Action item
Copy out all lines of the records in which the word "fromisoformat" appears.

Stored items:
--------------------------------------------------

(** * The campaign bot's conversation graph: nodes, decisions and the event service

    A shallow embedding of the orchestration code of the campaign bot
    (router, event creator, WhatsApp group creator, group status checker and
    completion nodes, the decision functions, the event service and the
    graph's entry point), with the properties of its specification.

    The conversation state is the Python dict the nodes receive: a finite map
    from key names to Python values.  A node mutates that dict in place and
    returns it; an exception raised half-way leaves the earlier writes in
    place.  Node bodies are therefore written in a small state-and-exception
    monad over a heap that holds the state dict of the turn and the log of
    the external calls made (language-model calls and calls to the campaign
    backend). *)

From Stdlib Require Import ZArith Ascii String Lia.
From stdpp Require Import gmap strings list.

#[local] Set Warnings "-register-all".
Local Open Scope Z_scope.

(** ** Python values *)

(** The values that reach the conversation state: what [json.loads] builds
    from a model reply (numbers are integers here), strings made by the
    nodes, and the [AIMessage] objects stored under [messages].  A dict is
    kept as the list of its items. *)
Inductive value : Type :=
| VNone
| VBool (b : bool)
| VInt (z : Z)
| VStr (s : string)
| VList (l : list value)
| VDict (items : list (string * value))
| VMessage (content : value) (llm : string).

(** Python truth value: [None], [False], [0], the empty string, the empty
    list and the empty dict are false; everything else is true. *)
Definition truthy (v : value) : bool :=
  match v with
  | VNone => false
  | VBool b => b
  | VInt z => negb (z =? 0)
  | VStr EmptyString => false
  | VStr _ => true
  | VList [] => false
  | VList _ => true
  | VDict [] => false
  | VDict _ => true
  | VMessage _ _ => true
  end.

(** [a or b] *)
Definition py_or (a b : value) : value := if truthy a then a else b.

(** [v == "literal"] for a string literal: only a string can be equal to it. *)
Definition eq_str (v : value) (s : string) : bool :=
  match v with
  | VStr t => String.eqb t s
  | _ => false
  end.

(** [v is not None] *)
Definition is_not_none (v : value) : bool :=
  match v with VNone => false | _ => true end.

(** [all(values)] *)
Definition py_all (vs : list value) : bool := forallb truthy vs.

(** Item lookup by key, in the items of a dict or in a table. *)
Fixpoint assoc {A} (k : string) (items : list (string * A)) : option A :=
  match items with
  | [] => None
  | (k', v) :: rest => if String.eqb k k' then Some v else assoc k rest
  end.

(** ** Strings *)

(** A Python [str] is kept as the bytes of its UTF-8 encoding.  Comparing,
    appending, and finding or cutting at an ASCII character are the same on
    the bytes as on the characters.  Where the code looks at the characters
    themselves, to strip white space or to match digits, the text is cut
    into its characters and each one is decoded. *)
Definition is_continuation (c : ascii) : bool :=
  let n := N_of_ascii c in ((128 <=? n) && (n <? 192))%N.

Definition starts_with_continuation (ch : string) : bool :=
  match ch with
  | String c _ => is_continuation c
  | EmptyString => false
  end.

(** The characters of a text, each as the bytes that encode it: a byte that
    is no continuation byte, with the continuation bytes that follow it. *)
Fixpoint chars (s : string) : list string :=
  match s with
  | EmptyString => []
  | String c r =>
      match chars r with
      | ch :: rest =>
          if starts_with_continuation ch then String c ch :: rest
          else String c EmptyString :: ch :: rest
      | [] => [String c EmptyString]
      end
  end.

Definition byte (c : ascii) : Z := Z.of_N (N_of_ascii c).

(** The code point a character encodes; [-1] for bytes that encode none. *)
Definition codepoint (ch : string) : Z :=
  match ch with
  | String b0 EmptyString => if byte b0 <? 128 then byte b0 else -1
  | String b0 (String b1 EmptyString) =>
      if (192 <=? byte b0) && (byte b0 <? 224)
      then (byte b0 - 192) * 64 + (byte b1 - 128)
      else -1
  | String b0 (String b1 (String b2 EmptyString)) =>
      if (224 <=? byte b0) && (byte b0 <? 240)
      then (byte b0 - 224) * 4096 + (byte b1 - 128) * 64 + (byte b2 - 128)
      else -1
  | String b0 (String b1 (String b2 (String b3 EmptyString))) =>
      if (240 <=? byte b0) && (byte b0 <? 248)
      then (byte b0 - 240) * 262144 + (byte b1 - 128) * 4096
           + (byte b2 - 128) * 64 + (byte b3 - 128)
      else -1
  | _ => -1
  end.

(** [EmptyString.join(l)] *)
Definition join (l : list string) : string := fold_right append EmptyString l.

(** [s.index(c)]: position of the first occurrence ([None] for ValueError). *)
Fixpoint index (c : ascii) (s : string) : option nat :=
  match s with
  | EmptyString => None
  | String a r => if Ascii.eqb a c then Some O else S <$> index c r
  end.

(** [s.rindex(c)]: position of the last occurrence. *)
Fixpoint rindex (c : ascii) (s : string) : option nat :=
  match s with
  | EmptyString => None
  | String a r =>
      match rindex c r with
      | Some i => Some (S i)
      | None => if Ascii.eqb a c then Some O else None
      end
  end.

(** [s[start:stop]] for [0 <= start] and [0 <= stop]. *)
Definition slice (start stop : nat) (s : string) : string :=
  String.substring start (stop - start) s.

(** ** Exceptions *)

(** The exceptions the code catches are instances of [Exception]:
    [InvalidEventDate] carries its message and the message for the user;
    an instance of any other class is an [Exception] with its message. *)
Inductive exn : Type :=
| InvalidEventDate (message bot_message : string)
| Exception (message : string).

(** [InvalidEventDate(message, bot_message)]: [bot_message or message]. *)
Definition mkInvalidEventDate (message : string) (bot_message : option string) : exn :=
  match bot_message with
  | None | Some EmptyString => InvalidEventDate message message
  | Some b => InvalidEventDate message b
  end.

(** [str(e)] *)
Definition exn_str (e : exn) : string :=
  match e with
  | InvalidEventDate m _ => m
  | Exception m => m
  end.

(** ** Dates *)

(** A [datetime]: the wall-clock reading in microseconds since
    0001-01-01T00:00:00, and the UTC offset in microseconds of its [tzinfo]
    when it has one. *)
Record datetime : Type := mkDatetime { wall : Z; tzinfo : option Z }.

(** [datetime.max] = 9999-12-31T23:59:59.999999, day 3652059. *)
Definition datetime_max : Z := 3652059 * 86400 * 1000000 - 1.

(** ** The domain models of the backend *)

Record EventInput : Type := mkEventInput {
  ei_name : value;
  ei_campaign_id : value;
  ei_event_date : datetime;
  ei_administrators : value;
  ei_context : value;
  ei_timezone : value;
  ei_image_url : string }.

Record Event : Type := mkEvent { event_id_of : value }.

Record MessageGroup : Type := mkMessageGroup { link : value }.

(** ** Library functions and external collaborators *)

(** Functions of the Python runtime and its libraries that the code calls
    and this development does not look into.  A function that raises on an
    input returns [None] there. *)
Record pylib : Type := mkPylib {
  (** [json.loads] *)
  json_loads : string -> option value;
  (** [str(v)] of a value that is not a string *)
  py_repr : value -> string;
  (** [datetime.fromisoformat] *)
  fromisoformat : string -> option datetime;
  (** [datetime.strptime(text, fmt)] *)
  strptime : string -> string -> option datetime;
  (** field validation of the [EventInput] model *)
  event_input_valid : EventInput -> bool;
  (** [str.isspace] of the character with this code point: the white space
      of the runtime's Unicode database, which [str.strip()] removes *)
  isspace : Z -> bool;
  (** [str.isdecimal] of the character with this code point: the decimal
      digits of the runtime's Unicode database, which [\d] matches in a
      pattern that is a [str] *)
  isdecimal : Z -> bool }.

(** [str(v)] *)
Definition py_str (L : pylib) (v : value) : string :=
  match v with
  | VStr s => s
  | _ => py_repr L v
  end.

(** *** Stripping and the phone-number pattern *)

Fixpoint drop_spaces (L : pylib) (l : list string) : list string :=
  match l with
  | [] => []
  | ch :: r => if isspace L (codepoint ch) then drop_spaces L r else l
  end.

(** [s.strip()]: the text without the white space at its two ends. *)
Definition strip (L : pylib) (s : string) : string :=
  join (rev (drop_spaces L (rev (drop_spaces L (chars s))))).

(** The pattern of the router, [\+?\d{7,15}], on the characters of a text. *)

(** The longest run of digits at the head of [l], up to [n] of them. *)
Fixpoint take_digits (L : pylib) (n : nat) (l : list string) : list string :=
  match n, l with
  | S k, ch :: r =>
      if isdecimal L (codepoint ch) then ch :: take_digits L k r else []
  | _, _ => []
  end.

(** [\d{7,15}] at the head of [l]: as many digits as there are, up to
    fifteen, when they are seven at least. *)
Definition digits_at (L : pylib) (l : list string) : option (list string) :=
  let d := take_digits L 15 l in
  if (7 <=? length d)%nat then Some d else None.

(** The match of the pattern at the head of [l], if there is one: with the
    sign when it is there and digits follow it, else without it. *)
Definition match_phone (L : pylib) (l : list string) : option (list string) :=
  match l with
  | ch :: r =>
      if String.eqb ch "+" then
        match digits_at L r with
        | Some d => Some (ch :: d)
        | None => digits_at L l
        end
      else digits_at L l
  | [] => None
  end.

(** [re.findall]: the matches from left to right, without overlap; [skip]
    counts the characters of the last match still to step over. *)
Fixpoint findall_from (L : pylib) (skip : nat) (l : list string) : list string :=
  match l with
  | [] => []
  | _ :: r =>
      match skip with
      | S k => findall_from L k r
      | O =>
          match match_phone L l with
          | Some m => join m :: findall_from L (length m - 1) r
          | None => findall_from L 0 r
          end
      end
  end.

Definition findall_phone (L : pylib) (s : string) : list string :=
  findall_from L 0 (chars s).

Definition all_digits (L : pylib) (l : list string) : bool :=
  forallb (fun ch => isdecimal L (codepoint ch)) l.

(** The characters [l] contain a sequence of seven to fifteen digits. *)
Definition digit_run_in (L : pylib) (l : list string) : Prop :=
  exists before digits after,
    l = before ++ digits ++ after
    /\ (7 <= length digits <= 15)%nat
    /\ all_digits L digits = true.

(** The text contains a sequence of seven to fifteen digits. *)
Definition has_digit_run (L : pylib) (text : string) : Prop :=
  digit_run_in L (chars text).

--------------------------------------------------

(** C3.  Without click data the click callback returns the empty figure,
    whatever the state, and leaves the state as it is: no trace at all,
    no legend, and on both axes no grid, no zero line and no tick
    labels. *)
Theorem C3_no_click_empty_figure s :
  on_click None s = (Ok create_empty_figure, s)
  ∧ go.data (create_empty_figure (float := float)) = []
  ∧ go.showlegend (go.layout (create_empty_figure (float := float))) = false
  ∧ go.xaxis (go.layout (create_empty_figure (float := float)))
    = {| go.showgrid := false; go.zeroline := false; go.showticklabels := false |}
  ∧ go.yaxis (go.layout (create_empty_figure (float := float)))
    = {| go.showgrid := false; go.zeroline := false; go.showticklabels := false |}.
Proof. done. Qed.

--------------------------------------------------

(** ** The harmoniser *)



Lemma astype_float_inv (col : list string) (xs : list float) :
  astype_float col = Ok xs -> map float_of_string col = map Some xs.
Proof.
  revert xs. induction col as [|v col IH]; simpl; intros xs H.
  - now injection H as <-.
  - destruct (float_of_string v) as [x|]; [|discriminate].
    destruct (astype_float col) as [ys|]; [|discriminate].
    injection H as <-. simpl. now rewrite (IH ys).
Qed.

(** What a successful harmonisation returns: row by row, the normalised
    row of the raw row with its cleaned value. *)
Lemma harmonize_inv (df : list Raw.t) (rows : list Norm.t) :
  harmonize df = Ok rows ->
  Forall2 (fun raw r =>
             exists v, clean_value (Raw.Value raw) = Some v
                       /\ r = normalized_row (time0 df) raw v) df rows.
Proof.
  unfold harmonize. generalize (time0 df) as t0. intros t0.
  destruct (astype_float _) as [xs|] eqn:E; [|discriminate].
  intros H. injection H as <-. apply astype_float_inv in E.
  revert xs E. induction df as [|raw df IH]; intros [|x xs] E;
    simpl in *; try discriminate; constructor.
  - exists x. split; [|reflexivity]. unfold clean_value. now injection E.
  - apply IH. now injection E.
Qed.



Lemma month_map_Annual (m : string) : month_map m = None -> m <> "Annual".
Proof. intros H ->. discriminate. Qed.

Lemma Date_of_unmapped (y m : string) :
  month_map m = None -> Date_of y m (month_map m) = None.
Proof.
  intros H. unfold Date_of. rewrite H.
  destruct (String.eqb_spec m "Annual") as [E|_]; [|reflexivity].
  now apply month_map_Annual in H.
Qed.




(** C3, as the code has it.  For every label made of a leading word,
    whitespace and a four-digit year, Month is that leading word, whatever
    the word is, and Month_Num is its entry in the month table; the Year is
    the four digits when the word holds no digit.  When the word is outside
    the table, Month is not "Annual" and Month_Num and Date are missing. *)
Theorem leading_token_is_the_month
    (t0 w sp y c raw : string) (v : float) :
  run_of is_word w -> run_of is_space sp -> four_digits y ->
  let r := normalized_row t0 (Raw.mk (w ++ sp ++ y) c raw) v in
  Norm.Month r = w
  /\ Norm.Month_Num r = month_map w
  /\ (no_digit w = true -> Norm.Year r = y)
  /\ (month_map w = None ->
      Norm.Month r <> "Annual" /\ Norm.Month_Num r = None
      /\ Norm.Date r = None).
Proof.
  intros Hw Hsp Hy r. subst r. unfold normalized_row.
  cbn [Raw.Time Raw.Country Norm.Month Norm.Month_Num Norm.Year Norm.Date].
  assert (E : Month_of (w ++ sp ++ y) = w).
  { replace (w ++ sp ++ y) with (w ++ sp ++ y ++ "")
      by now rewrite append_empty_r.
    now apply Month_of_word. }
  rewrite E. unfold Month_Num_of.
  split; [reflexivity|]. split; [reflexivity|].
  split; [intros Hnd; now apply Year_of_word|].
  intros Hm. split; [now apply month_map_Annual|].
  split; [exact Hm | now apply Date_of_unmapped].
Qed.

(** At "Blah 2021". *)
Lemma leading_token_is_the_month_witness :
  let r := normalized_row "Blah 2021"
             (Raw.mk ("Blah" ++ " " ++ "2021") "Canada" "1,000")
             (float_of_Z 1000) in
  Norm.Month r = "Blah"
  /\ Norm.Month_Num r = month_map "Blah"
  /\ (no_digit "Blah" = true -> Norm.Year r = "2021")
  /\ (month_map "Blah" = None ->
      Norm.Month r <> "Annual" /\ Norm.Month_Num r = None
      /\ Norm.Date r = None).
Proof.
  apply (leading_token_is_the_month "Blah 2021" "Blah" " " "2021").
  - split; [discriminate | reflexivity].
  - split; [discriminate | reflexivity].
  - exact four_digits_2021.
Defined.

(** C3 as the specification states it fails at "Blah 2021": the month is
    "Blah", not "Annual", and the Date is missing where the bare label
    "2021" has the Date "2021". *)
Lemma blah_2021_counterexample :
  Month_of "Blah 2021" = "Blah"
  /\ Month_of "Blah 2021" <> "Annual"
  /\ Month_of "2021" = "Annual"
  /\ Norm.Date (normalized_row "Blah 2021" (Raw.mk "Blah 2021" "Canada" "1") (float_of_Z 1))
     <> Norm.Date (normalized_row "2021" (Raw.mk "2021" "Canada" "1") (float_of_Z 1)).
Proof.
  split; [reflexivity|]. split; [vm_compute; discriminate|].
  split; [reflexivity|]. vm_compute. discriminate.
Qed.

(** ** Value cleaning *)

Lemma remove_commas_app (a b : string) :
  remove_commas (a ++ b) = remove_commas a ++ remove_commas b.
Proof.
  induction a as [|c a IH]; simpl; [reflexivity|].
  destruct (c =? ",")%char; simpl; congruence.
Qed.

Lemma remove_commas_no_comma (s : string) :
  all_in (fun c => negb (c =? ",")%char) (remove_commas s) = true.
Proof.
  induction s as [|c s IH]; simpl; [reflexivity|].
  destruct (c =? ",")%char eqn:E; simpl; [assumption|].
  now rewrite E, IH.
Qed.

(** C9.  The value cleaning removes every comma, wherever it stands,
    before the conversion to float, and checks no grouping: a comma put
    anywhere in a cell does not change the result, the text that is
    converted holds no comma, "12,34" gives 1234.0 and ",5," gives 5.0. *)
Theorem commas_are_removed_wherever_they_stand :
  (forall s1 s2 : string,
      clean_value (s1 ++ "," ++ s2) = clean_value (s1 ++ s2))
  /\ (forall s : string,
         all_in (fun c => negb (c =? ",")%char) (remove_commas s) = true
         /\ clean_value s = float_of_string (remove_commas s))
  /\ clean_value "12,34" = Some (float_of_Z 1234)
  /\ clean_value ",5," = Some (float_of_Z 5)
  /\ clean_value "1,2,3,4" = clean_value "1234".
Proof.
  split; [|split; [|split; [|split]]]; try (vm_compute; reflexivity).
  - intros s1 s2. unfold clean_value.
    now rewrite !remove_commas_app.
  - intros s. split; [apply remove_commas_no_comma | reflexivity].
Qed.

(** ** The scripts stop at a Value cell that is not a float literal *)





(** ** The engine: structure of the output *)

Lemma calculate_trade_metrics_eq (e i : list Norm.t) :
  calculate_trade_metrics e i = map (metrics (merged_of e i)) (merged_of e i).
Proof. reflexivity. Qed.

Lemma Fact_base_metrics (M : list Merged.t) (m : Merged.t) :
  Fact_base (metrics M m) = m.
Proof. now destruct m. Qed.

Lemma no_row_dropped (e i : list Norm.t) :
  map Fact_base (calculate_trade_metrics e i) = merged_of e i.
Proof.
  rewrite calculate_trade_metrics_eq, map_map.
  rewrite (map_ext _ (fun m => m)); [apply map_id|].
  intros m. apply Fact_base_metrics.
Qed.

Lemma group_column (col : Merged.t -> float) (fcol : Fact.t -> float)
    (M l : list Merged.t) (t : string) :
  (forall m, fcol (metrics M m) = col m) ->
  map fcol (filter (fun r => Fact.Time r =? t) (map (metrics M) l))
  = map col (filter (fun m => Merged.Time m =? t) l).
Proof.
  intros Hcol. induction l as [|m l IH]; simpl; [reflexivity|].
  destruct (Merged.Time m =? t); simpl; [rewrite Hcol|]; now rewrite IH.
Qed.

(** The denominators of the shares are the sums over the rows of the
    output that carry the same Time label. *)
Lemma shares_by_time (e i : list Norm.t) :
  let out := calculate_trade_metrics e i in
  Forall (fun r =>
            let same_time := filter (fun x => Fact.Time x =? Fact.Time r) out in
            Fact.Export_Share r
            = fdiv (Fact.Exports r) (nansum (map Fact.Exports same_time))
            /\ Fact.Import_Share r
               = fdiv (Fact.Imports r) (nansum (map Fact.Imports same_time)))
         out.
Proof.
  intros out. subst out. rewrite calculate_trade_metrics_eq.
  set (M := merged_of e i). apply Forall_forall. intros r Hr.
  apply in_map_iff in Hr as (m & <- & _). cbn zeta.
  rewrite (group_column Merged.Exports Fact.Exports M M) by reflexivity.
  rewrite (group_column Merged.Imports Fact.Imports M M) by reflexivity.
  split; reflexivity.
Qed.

--------------------------------------------------

Answer to this task
  (** [datetime.fromisoformat] *)
  fromisoformat : string -> option datetime;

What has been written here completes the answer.